● What is expected
Retype each line exactly as it stands, beginning at the first line of the material and finishing with the line that contains "exists wi, ls, st'.".

═══ Data provided

Lemma localAssign_not_canceled st wi now now' id task st' :
  canceled (srv st) = true → localAssign fl st wi now now' ≠ Some (LocalExec id task, st').
Proof using Type. intros Hc. unfold localAssign. by rewrite Hc, orb_true_r. Qed.

Lemma localAssign_inv y k now now' :
  sys_inv y → locals y !! k = Some LocalIdle →
  ∃ wi ls st', localW y = Some wi ∧ localAssign fl (lead y) wi now now' = Some (ls, st') ∧
    quiet_step (lead y) st' ∧ sys_inv (y <| lead := st' |> <| locals ::= <[k := ls]> |>).
Proof using Type.
  intros Hy Hk. destruct (localW y) as [wi|] eqn:Hwi.
  2: { by rewrite (si_locals _ Hy Hwi) in Hk. }
  destruct (si_local _ Hy wi Hwi) as (w & Hw & Hid & Hsz & Hex).
  destruct (localAssign_spec fl (lead y) wi w now now' (si_fleet _ Hy) Hw) as
    (ls & st' & w' & E & Hf' & Hq & Hw' & He & Hoth & Hsp & Hrd & Hcan & Hls).
  exists wi, ls, st'. split_and!; [done|done|done|].
  assert (Hex' : canceled (srv st') = false → ∀ id, id ∈ wLeases w' →
    ∃ k' task, <[k := ls]> (locals y) !! k' = Some (LocalExec id task)).
  { rewrite Hcan. intros Hc id Hid'.
    assert (Hold : id ∈ wLeases w → ∃ k' task, <[k := ls]> (locals y) !! k' = Some (LocalExec id task)).
    { intros (k' & task & Hk')%(Hex Hc). exists k', task. rewrite list_lookup_insert_ne; congruence. }
    destruct ls as [|nid ntask|].
    - subst st'. simplify_eq. auto.
    - destruct Hls as [_ Hnew]. destruct (Hnew id Hid') as [->|?]; [|auto].
      exists k, ntask. by apply list_lookup_insert_eq; eapply lookup_lt_Some.
    - destruct Hls as [-> _]. simplify_eq. auto. }
  assert (Hsz' : Z.of_nat (size (wLeases w')) ≤ Z.max 0 (jobs fl)).
  { destruct (canceled (srv st')) eqn:Hc.
    - destruct ls as [| |]; [by subst st'; simplify_eq| |by destruct Hls as [-> _]; simplify_eq].
      exfalso. by apply (localAssign_not_canceled (lead y) wi now now' id task st'); [congruence|].
    - pose proof (executing_size _ _ (Hex' eq_refl)) as Hb. rewrite length_insert in Hb.
      pose proof (si_jobs _ Hy). lia. }
  constructor; simpl.
  - done.
  - by rewrite Hwi.
  - rewrite Hwi. intros wj [= <-]. exists w'. split_and!; try done. rewrite <- Hid.
    change (wID w') with (wID (eraseW w')). by rewrite He.
  - rewrite Hwi. intros wj u Hu Hnj. rewrite Hoth in Hu by congruence. apply (si_helper _ Hy wj); congruence.
  - rewrite Hsp. intros Hs. destruct ls as [| |].
    + subst st'. by apply (si_stopped _ Hy).
    + destruct Hls as [Hns _]. congruence.
    + destruct Hls as [-> _]. by apply (si_stopped _ Hy).
  - rewrite length_insert. apply (si_jobs _ Hy).
  - by rewrite Hwi.
  - rewrite Hsp. apply (si_ended _ Hy).
Qed.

══════

● Answer box
Lemma localAssign_not_canceled st wi now now' id task st' :
  canceled (srv st) = true → localAssign fl st wi now now' ≠ Some (LocalExec id task, st').
Proof using Type. intros Hc. unfold localAssign. by rewrite Hc, orb_true_r. Qed.

Lemma localAssign_inv y k now now' :
  sys_inv y → locals y !! k = Some LocalIdle →
  ∃ wi ls st', localW y = Some wi ∧ localAssign fl (lead y) wi now now' = Some (ls, st') ∧
    quiet_step (lead y) st' ∧ sys_inv (y <| lead := st' |> <| locals ::= <[k := ls]> |>).
Proof using Type.
  intros Hy Hk. destruct (localW y) as [wi|] eqn:Hwi.
  2: { by rewrite (si_locals _ Hy Hwi) in Hk. }
  destruct (si_local _ Hy wi Hwi) as (w & Hw & Hid & Hsz & Hex).
  destruct (localAssign_spec fl (lead y) wi w now now' (si_fleet _ Hy) Hw) as
    (ls & st' & w' & E & Hf' & Hq & Hw' & He & Hoth & Hsp & Hrd & Hcan & Hls).
  exists wi, ls, st'. split_and!; [done|done|done|].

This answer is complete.